Statement separators

Usually in Javascript we use ; to separate statements. But when golfing, we can save space by using , or |

if(x){thing1();thing2()}
if(x)thing1(),thing2()

// But commas won't work in arrow functions, so use | or & there

f=(a,b)=>{thing1(a,b);thing2(b,a)}
f=(a,b)=>thing1(a,b)|thing2(b,a)     // These both evaluate thing2()
f=(a,b)=>thing1(a,b)&thing2(b,a)     // regardless of the result of thing1()

The reason for the difference is that the body of an if is a statement, but the body of a lambda function is an expression.

Dictionaries (hashtables)

You can use just about any existing Javascript object as a dictionary if you need to, to avoid initialising your own.

onclick=e=>{a=[],a[9]=5}
onclick=e=>{e[9]=5,a=e}

A dictionary can be used as a cheap array, but it won't give you .length or any Array methods.

With

Four times x. can be shortened using with(x)...

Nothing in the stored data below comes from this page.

(* ===== verification/Whole.v ===== *)
(** * Whole: the process as [main] puts it together

    [SysTimeMgr::run] starts a thread for each of the entry functions of
    systimemgr.cpp; the power subscriber has threads of its own, and the buses call
    back.  [wstep] is a step of the whole process: a step of Process on the object,
    taken by the thread the code gives it to and where that thread is, together
    with a step of NetworkStatus on the shared state of the network threads.  The
    theorems are about what needs the whole: who asks chronyd to act on the clock
    and how often. *)

From Corelib Require Import SpecFloat.
From S2P Require Import Prelude CString Platform TestEnv Interfaces TimeSync PubSub TimeSrc Factory.
From S2P Require Import SysTimeMgr MgrSpec MgrProps NetworkStatus PowerQueue Daemon Frame Calls NetworkShutdown Process Effects System.

(** src: systimemgr.cpp:467-525 SysTimeMgr::runPathMonitor
    Where the path monitor is: before the scan, before setting the watch up, in
    the loop, returned. *)
Inductive path_at := PathScan | PathWatch | PathRead | PathEnd.

(** src: systimemgr.cpp:313-424 SysTimeMgr::runNTPSyncMonitor
    The synchronisation monitor is polling, or has returned. *)
Inductive ntp_at := NtpPoll | NtpDone.

(** The process: the object with the buses and the world, the threads started by
    [run], where each is that is not always at the top of its loop, the connect
    thread of the power controller's subscriber, and the callbacks of a wake-up
    that have left the critical section and not yet resynchronised. *)
Record whole := Whole {
  wh_daemon : daemon;
  wh_started : list thread;
  wh_path : path_at;
  wh_ntp : ntp_at;
  wh_net : net_sys;
  wh_connecting : bool;
  wh_resyncs : nat
}.

Definition with_daemon (d : daemon) (s : whole) : whole :=
  Whole d (wh_started s) (wh_path s) (wh_ntp s) (wh_net s) (wh_connecting s) (wh_resyncs s).
Definition with_path (p : path_at) (s : whole) : whole :=
  Whole (wh_daemon s) (wh_started s) p (wh_ntp s) (wh_net s) (wh_connecting s) (wh_resyncs s).
Definition with_ntp (n : ntp_at) (s : whole) : whole :=
  Whole (wh_daemon s) (wh_started s) (wh_path s) n (wh_net s) (wh_connecting s) (wh_resyncs s).
Definition with_net (n : net_sys) (s : whole) : whole :=
  Whole (wh_daemon s) (wh_started s) (wh_path s) (wh_ntp s) n (wh_connecting s) (wh_resyncs s).
Definition with_connecting (b : bool) (s : whole) : whole :=
  Whole (wh_daemon s) (wh_started s) (wh_path s) (wh_ntp s) (wh_net s) b (wh_resyncs s).
Definition with_resyncs (n : nat) (s : whole) : whole :=
  Whole (wh_daemon s) (wh_started s) (wh_path s) (wh_ntp s) (wh_net s) (wh_connecting s) n.

Section whole_steps.
Context {E : Env} {B : Build}.

(** ** The threads of [run] *)

(** src: systimemgr.cpp:264-269 SysTimeMgr::processThr *)
Inductive process_thread (s : whole) : list input → whole → Prop :=
  | process_message val q d' :
      m_queue (wh_daemon s).1 = val :: q → processMsg_round val q (wh_daemon s) = (Ret tt, d') →
      process_thread s [IEvent (sm_event val) (sm_args val)] (with_daemon d' s).

(** src: systimemgr.cpp:271-277 SysTimeMgr::timerThr *)
Inductive timer_thread (s : whole) : list input → whole → Prop :=
  | timer_round d' : runTimer_round (wh_daemon s) = (Ret tt, d') → timer_thread s [] (with_daemon d' s).

(** src: systimemgr.cpp:279-285 SysTimeMgr::pathThr *)
Inductive path_thread (s : whole) : list input → whole → Prop :=
  | path_scans d' :
      wh_path s = PathScan → runPathMonitor_start (wh_daemon s) = (Ret tt, d') →
      path_thread s [] (with_path PathWatch (with_daemon d' s))
  | path_watches r d' :
      wh_path s = PathWatch → runPathMonitor_watch (wh_daemon s) = (Ret r, d') →
      path_thread s [] (with_path (if (r : bool) then PathRead else PathEnd) (with_daemon d' s))
  | path_reads r d' :
      wh_path s = PathRead → runPathMonitor_round (wh_daemon s) = (Ret r, d') →
      path_thread s [] (with_path (if (r : bool) then PathRead else PathEnd) (with_daemon d' s)).

(** src: systimemgr.cpp:287-292 SysTimeMgr::nwEventSubscribeThr
    [Subscribe] is a call of the process; its result decides where the thread goes
    on. *)
Inductive subscribe_thread (s : whole) : list input → whole → Prop :=
  | subscribe_tests : n_sub (wh_net s) = SCheck → subscribe_thread s [] (with_net (sub_check (wh_net s)) s)
  | subscribe_calls_thunder r d' :
      n_sub (wh_net s) = SCall →
      on_mgr (on_snd (sys (ThunderSubscribe "onInternetStatusChange"))) (wh_daemon s) = (Ret r, d') →
      subscribe_thread s []
        (with_net (if bool_decide (r = 0) then sub_ok (wh_net s) else sub_wait (wh_net s) SWait) (with_daemon d' s))
  | subscribe_times_out : n_sub (wh_net s) = SWait → subscribe_thread s [] (with_net (sub_wait (wh_net s) SCheck) s).

(** src: systimemgr.cpp:294-299 SysTimeMgr::nwEventProcessThr *)
Inductive event_thread (s : whole) : list input → whole → Prop :=
  | event_checks : n_proc (wh_net s) = PCheck → event_thread s [] (with_net (proc_check (wh_net s)) s)
  | event_processes d' :
      n_proc (wh_net s) = PProcess → on_mgr (on_snd processInternetOnline) (wh_daemon s) = (Ret tt, d') →
      event_thread s [] (with_net (set_proc PCheck (wh_net s)) (with_daemon d' s))
  | event_woken : n_proc (wh_net s) = PWait → event_thread s [] (with_net (set_proc PCheck (wh_net s)) s).

(** src: systimemgr.cpp:301-305 SysTimeMgr::ntpSyncMonitorThr
    One poll; the thread ends with the first that finds the clock synchronised. *)
Inductive ntp_thread (s : whole) : list input → whole → Prop :=
  | ntp_polls r d' :
      wh_ntp s = NtpPoll → on_mgr (on_snd (runNTPSyncMonitor 1 0)) (wh_daemon s) = (Ret r, d') →
      ntp_thread s [] (with_ntp (if bool_decide (is_Some (r : option nat)) then NtpDone else NtpPoll) (with_daemon d' s)).

(** src: systimemgr.cpp:207-222 SysTimeMgr::run
    The functions the threads are constructed with. *)
Definition thread_step (t : thread) : whole → list input → whole → Prop :=
  match t with
  | processThr => process_thread
  | timerThr => timer_thread
  | pathThr => path_thread
  | nwEventProcessThr => event_thread
  | nwEventSubscribeThr => subscribe_thread
  | ntpSyncMonitorThr => ntp_thread
  end.

(** ** Power *)

(** A power callback past its critical section: after a wake-up it has still to
    resynchronise. *)
Definition after_power (message : string) (d : daemon) (s : whole) : whole :=
  with_resyncs (length (power_inputs message) + wh_resyncs s) (with_daemon d s).

(** src: systimemgr.cpp:798-816 SysTimeMgr::powerhandler
    The callers of the power handler.  Over IARM it runs on the threads of the
    bus; with the power controller on the event thread, one event at a time, and
    the controller's callback only queues. *)
Inductive power_step (s : whole) : list input → whole → Prop :=
  | power_iarm id cur new message d1 d' :
      PWRMGRPLUGIN_ENABLED = false →
      on_snd (powereventHandler id cur new) (wh_daemon s) = (Ret (Some (SysTimeMgr_powerhandler, message)), d1) →
      power_locked message d1 = (Ret tt, d') → power_step s (power_inputs message) (after_power message d' s)
  | power_event this message d1 d' :
      PWRMGRPLUGIN_ENABLED = true → wh_resyncs s = 0%nat → handler_started (wh_daemon s).2.1 this = true →
      on_snd (sysTimeMgrPwrEventHandlingThreadFunc_round this) (wh_daemon s)
        = (Ret (Some (SysTimeMgr_powerhandler, message)), d1) →
      power_locked message d1 = (Ret tt, d') → power_step s (power_inputs message) (after_power message d' s)
  | power_nothing this d' :
      PWRMGRPLUGIN_ENABLED = true → wh_resyncs s = 0%nat → handler_started (wh_daemon s).2.1 this = true →
      on_snd (sysTimeMgrPwrEventHandlingThreadFunc_round this) (wh_daemon s) = (Ret None, d') →
      power_step s [] (with_daemon d' s)
  | power_queues cur new d' :
      PWRMGRPLUGIN_ENABLED = true → on_snd (sysTimeMgrPwrEventHandler cur new) (wh_daemon s) = (Ret tt, d') →
      power_step s [] (with_daemon d' s)
  | power_connects r d' :
      wh_connecting s = true →
      on_mgr (on_snd (sysTimeMgrPwrConnectHandlingThreadFunc 1)) (wh_daemon s) = (Ret r, d') →
      power_step s [] (with_connecting (negb (bool_decide (is_Some (r : option Z)))) (with_daemon d' s))
  | power_resyncs n d' :
      wh_resyncs s = S n → on_mgr (on_snd deepsleepoff_resync) (wh_daemon s) = (Ret tt, d') →
      power_step s [] (with_resyncs n (with_daemon d' s)).

(** ** The rest *)

(** src: systimemgr.cpp:735-746 SysTimeMgr::getTimeStatus
    The static function the bus calls for a query: the object exists; the caller's
    message is filled in and the result is 0. *)
Definition getTimeStatus_callback (pMsg : TimerMsg) : M daemon (TimerMsg * Z) :=
  r ← on_mgr (getTimeStatus pMsg);
  mret (r, 0).

(** Thunder's notifications, the clients' queries and the other processes. *)
Inductive bus_step (s : whole) : list input → whole → Prop :=
  | bus_silent p st :
      n_sub (wh_net s) = SCall ∨ (n_sub (wh_net s) = SExit ∧ m_networkeventsubscribed (n_st (wh_net s)) = true) →
      handle_internetStatusChange p (n_st (wh_net s)) = (st, false) →
      bus_step s [] (with_net (with_state st (n_signals (wh_net s)) (wh_net s)) s)
  | bus_signal p st net' :
      n_sub (wh_net s) = SCall ∨ (n_sub (wh_net s) = SExit ∧ m_networkeventsubscribed (n_st (wh_net s)) = true) →
      handle_internetStatusChange p (n_st (wh_net s)) = (st, true) →
      notify_one (with_state st (S (n_signals (wh_net s))) (wh_net s)) net' → bus_step s [] (with_net net' s)
  | bus_query p r d' :
      getTimeStatus_callback p (wh_daemon s) = (Ret r, d') → bus_step s [IQuery p] (with_daemon d' s)
  | bus_files fs :
      let d := wh_daemon s in bus_step s [] (with_daemon (d.1, (d.2.1, World fs (w_trace d.2.2))) s).

(** A step of the process.  The static [NetworkStatusSrc] lives until the process
    exits, which it does not while the threads run. *)
Inductive wstep (s : whole) (l : list input) (s' : whole) : Prop :=
  | w_thread t : t ∈ wh_started s → thread_step t s l s' → wstep s l s'
  | w_power : power_step s l s' → wstep s l s'
  | w_bus : bus_step s l s' → wstep s l s'.

Inductive wexec : whole → list input → whole → Prop :=
  | wexec_refl s : wexec s [] s
  | wexec_step s1 l1 s2 l2 s3 : wstep s1 l1 s2 → wexec s2 l2 s3 → wexec s1 (l1 ++ l2) s3.

(** *** Who queues what *)

(** Who takes a step. *)
Inductive actor := ByThread (t : thread) | ByPower | ByBus.

Definition actor_step (a : actor) : whole → list input → whole → Prop :=
  match a with
  | ByThread t => λ s l s', t ∈ wh_started s ∧ thread_step t s l s'
  | ByPower => power_step
  | ByBus => bus_step
  end.

(** What a step of [a] has to put in the queue: the timer an expiry, the path
    monitor what it finds in the files and in the inotify events, nobody else
    anything. *)
Definition queued_by (a : actor) (s : whole) : list sysTimeMgrEvent :=
  let w := (wh_daemon s).2.2 in
  match a with
  | ByThread timerThr => [eSYSMGR_EVENT_TIMER_EXPIRY]
  | ByThread pathThr =>
      match wh_path s with
      | PathScan => scan_finds path_events w
      | PathRead => read_finds path_events w
      | _ => []
      end
  | _ => []
  end.

(** A run with what its steps have to put in the queue. *)
Inductive queueing : whole → list input → list sysTimeMgrEvent → whole → Prop :=
  | queueing_refl s : queueing s [] [] s
  | queueing_step a s1 l1 s2 l2 es s3 :
      actor_step a s1 l1 s2 → queueing s2 l2 es s3 → queueing s1 (l1 ++ l2) (queued_by a s1 ++ es) s3.

(** The connect thread was started. *)
Definition connecting (b : bus) : bool :=
  match instance b with Some (IpowerControllerSubscriber o) => pc_connecting o | _ => false end.

(** After [run] has started the threads. *)
Definition whole_start (ts : list thread) (d : daemon) : whole :=
  Whole d ts PathScan NtpPoll net_start (connecting d.2.1) 0.

(** src: main.cpp:26-54 main
    The process that [main] has brought up: the object, [initialize], [run]. *)
Inductive boots (cfg pid : string) (w : world) : whole → Prop :=
  | boots_up m0 w0 d d' ts :
      new_SysTimeMgr cfg w = (Ret m0, w0) → initialize (m0, (empty_bus, w0)) = (Ret tt, d) →
      run pid true d = (Ret ts, d') → boots cfg pid w (whole_start ts d').
End whole_steps.

(** ** The parts *)

Definition wakes (l : list input) : nat :=
  length (filter (λ i, match i with IWake => true | _ => false end = true) l).

Lemma wakes_app l1 l2 : wakes (l1 ++ l2) = (wakes l1 + wakes l2)%nat.
Proof. unfold wakes. by rewrite filter_app, length_app. Qed.

Lemma power_inputs_wakes message : wakes (power_inputs message) = length (power_inputs message).
Proof. unfold power_inputs. by case_bool_decide. Qed.

Section footprints.
Context {E : Env} {B : Build}.

Notation world_of s := (wh_daemon s).2.2.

Need to call a function multiple times, but it's a member of another object?

You can't do F=x.fillRect;F();F() because F won't see its context object x.

But you can do:

x.F=x.fillRect;x.F(X,Y+7,3,3);x.F(187,Y+C(X/39)*29,5,20);x.F(0,Y-S(X/29)*22,5,20)

Alternatively, or additionally, try using the with operator.

with(x)F(),F(),F(),F()

Experiment

Some of the Javascript API functions have really long names. If you are using more than ~5 of these, then these functions might help. They let us search for properties using a regexp.

/** p(object, regexp) = find key in object */
p=(o,r)=>{for(k in o)if(k.match(r))return ok}
/** P(object, regexp) = get property from object */
P=(o,r)=>o[p(r)]

f=(o,r)=>p(o,r).bind(o)

If I am using the same o repeatedly, then I might remove the o argument from those functions, and instead set it as a global before calling p or P.

So now, instead of XMLHttpRequest ......................... ?

Logic

You can not do foo&&bar=1 but you can do foo?bar=1:0

Remember that | is greedy but % is not. Other bitwise operations are also greedy (&, <<, >>, ^).

If you need to floor and then modulus, instead of (x|0)%y you can use ~~x%y

Emojis

You can access most Unicode chars directly from a string: "abc"[k]

But that doesn't work so well with emojis, because emojis are two characters each, so you only get half the code!

However, you can copy emojis into an array, and extract from that: [...'🐸🌷☁️️'][k]

This only saves space if you are using 3 or more emojis.

Extreme Javascript Tricks

If you need to call a function many times, you can override the valueOf of an object, and trigger the interpreter to call it without having to use any ()s in your own code. (demo, slide)

// Before
r=Math.random;x.arc(r(),r(),r(),r(),r(),r())
// After
T.valueOf=Math.random;x.arc(T,T,T,T,T,T)

Explanation: When an object is used in an algebraic expression, before coercion its valueOf function is called by the interpreter.